## Exercise input
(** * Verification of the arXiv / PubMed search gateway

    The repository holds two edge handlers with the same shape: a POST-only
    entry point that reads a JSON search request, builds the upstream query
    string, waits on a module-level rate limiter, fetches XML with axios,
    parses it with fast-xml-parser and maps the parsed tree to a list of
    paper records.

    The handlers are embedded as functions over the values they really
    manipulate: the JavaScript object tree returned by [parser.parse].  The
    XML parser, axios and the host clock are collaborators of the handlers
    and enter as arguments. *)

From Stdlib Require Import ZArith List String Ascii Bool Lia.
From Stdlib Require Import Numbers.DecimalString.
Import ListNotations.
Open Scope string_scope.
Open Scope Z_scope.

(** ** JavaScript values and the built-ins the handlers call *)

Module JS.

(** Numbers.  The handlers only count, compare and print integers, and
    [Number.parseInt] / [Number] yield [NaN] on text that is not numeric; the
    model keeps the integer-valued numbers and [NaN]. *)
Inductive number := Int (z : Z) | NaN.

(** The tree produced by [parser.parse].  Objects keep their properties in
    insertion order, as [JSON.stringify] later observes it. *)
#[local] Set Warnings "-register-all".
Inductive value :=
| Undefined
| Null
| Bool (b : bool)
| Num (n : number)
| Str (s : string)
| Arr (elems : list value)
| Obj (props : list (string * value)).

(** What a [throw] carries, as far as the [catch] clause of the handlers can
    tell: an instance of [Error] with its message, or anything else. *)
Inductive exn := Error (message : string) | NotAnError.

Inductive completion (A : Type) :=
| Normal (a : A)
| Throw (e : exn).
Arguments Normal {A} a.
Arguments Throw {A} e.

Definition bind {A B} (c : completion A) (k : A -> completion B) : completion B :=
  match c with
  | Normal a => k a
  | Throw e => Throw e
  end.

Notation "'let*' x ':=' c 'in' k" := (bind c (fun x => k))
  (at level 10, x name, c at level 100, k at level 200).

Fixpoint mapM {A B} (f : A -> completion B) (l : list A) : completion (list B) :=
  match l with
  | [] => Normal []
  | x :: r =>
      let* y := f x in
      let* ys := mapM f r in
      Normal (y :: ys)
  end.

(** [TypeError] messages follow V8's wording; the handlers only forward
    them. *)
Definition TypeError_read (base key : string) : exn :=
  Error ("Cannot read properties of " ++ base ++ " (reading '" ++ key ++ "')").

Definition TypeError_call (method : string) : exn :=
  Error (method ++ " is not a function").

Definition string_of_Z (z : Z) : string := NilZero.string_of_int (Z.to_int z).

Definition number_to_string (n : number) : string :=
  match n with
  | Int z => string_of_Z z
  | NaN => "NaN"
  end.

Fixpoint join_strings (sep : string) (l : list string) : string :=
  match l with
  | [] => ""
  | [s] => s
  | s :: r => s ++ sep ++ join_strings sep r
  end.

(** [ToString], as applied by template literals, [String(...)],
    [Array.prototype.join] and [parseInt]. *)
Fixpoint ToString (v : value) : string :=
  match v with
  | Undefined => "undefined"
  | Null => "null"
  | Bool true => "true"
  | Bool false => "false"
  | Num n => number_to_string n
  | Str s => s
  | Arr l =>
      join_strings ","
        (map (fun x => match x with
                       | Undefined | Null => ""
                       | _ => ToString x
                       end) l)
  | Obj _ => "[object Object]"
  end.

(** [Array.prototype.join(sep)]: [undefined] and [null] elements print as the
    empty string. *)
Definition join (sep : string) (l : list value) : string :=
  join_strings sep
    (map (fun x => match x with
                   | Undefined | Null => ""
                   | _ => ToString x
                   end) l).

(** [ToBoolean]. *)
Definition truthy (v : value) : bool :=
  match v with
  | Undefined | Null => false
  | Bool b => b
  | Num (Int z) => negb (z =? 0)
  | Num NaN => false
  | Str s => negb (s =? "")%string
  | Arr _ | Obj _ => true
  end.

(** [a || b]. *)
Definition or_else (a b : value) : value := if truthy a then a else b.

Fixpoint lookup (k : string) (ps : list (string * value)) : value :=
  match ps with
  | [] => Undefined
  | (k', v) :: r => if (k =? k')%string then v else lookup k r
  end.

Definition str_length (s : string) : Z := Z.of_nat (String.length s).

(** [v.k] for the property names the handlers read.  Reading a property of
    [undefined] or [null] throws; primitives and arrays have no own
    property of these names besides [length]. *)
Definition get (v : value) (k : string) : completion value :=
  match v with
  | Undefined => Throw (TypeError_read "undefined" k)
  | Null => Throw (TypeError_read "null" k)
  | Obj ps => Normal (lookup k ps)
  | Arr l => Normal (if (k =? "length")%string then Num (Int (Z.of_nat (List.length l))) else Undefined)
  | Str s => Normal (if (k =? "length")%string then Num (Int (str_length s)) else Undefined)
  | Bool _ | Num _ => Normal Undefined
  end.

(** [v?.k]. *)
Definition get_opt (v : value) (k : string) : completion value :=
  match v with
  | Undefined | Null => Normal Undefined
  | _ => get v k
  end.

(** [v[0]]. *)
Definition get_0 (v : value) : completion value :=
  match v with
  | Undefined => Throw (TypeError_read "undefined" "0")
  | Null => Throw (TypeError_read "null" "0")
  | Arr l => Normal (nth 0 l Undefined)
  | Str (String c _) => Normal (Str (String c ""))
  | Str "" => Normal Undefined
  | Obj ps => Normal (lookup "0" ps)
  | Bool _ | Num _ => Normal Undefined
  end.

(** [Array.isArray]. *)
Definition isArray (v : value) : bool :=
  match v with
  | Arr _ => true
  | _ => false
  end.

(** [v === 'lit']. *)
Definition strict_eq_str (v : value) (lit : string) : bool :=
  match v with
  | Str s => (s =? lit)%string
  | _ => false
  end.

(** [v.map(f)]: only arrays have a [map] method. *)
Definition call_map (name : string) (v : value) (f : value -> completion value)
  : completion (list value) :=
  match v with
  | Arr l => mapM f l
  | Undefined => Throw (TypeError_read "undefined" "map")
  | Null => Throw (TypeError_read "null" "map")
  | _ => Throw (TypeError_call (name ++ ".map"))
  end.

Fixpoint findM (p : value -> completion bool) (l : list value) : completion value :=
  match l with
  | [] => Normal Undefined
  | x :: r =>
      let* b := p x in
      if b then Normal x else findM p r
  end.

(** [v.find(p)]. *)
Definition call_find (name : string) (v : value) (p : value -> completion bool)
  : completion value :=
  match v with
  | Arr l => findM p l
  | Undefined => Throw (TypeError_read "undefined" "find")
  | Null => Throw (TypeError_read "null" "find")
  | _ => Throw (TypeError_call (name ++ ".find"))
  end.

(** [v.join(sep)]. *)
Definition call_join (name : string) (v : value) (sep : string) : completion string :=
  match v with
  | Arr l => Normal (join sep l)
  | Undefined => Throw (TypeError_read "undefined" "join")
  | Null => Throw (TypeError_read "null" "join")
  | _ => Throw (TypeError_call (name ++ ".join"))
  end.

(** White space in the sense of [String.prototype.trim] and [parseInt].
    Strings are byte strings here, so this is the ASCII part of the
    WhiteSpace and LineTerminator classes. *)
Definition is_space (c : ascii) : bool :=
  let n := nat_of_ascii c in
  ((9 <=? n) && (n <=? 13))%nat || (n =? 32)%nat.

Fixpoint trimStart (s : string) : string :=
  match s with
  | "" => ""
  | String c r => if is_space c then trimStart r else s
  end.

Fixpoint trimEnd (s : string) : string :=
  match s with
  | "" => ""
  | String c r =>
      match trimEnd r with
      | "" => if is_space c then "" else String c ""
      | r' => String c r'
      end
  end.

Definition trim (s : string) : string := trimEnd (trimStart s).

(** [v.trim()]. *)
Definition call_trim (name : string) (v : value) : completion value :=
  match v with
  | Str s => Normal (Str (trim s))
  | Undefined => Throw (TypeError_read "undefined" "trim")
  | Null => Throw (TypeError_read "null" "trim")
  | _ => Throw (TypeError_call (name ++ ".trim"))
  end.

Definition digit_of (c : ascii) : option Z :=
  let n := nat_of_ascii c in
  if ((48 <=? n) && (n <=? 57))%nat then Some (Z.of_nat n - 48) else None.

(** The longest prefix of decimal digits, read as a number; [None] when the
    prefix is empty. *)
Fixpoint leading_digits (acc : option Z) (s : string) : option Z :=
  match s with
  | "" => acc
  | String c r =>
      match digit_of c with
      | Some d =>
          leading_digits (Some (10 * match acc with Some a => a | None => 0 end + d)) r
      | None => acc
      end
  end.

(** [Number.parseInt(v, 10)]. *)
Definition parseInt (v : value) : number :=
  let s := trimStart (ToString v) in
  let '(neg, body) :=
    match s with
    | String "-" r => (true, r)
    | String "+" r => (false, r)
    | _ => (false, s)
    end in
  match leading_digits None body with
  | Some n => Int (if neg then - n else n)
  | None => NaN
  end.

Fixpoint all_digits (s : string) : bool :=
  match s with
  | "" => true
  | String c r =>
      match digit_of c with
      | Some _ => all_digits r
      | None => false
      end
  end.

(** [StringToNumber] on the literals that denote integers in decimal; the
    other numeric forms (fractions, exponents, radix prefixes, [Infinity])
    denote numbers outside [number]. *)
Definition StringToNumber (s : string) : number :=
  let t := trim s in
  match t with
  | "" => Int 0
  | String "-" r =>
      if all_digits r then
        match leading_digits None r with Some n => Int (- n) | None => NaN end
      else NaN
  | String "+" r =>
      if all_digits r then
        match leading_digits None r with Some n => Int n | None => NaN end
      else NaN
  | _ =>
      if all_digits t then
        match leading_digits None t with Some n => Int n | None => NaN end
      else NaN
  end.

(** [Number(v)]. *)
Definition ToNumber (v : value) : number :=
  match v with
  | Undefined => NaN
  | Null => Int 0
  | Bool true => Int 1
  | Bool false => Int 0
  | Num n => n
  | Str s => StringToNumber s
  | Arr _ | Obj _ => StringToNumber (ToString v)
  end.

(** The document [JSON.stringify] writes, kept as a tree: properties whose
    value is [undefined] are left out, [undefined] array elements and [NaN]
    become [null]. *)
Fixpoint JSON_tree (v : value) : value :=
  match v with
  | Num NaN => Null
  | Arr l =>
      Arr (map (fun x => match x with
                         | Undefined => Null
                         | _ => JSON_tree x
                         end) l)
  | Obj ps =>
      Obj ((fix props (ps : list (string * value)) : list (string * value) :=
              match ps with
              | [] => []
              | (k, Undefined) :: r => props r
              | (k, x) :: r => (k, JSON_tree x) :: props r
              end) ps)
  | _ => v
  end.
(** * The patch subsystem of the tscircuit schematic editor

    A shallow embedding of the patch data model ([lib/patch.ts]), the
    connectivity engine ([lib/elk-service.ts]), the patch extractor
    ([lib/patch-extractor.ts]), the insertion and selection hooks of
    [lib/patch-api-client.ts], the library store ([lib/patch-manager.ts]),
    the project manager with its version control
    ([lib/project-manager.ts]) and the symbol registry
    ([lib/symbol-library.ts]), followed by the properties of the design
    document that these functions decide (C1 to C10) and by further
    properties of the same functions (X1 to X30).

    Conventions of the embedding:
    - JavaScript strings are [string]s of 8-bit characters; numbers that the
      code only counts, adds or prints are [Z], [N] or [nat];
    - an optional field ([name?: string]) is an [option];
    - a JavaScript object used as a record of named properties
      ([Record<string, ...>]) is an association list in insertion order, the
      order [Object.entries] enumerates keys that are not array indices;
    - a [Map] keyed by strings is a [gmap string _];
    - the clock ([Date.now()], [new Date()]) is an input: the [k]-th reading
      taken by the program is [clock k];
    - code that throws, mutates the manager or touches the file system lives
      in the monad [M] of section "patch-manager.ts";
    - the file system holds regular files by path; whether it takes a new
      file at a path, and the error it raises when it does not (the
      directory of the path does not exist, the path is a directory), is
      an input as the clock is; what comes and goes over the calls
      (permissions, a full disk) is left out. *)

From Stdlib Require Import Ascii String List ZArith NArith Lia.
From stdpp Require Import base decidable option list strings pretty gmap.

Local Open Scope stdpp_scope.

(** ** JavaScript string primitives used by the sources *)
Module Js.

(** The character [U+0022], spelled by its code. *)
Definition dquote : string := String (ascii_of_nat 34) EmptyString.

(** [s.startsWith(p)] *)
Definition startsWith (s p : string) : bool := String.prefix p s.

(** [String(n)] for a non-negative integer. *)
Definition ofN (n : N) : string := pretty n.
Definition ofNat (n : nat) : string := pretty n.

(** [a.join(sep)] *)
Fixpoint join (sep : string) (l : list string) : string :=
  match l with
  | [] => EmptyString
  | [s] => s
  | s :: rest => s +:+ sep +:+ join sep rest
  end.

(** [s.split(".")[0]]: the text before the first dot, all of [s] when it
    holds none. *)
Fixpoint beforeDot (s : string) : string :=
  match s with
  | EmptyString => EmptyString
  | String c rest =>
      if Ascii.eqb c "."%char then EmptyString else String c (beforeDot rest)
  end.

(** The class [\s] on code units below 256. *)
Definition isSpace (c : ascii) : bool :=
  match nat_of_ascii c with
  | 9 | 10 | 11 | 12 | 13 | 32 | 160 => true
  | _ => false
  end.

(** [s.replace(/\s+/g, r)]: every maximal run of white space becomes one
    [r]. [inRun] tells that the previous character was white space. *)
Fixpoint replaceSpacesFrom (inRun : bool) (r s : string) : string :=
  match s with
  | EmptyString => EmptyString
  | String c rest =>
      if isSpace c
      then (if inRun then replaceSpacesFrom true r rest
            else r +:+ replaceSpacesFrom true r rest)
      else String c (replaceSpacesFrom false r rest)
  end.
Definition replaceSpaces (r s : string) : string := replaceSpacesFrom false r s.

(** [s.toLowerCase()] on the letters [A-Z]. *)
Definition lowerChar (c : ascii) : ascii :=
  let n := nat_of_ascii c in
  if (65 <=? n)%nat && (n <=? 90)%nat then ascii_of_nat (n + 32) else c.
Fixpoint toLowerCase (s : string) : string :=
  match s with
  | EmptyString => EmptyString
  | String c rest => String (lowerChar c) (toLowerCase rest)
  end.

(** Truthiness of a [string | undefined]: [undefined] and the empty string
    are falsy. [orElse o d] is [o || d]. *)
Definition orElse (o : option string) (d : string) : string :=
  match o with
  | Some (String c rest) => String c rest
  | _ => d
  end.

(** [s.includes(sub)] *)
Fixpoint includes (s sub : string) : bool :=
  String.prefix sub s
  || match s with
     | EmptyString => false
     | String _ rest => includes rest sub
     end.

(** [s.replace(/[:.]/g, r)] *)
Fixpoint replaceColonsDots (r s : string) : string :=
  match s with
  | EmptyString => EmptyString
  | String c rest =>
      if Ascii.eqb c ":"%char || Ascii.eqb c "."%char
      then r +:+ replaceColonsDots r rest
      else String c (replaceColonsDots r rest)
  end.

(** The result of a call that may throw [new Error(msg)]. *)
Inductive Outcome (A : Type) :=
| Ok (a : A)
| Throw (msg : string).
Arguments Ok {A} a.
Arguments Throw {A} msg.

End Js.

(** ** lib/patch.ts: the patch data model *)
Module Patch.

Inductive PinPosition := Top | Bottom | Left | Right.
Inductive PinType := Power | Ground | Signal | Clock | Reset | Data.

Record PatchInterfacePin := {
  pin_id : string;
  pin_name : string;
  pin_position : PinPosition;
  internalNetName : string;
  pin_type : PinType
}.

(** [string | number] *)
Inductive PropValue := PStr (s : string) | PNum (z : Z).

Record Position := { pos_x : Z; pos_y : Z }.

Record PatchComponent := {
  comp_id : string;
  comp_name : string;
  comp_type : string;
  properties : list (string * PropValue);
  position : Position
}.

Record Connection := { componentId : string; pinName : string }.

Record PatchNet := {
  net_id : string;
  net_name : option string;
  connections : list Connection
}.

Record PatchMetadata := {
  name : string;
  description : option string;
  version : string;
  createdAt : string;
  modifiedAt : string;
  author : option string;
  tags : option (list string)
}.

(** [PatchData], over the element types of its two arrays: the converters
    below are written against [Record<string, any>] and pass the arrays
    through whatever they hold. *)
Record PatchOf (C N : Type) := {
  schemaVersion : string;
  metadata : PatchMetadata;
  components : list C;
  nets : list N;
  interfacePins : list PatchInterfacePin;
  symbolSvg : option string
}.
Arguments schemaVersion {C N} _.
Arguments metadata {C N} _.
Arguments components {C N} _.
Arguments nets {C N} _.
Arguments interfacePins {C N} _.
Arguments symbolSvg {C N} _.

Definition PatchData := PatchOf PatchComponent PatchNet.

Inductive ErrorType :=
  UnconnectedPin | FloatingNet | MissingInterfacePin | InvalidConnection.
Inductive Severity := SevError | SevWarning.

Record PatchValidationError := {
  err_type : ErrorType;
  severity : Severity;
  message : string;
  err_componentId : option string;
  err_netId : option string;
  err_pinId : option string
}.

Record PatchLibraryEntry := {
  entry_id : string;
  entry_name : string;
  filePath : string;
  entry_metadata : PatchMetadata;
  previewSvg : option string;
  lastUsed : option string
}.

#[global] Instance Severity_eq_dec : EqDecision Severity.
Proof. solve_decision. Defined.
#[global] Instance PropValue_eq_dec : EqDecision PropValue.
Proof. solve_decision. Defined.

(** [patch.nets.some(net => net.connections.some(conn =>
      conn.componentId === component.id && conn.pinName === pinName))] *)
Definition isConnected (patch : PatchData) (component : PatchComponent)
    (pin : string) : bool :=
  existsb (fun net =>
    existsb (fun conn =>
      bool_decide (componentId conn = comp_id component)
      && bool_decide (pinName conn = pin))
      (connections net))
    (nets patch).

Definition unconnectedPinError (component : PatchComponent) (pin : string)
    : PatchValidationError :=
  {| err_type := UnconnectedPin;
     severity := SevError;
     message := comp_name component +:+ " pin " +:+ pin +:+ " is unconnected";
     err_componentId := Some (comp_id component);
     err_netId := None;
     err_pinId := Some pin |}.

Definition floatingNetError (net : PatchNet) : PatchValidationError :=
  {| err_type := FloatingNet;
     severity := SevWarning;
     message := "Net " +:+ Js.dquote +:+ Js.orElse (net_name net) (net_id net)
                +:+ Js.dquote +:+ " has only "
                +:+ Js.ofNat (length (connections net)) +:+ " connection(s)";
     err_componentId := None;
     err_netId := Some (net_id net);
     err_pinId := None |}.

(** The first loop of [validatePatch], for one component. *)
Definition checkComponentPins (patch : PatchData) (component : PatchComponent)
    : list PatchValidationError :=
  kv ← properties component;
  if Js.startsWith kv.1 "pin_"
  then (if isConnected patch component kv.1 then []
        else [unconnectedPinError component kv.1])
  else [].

## What you have to do
Output the data exactly, from the first line through the line that holds "paper records.", so that no later line appears.

## Output of the exercise
(** * Verification of the arXiv / PubMed search gateway

    The repository holds two edge handlers with the same shape: a POST-only
    entry point that reads a JSON search request, builds the upstream query
    string, waits on a module-level rate limiter, fetches XML with axios,
    parses it with fast-xml-parser and maps the parsed tree to a list of
    paper records.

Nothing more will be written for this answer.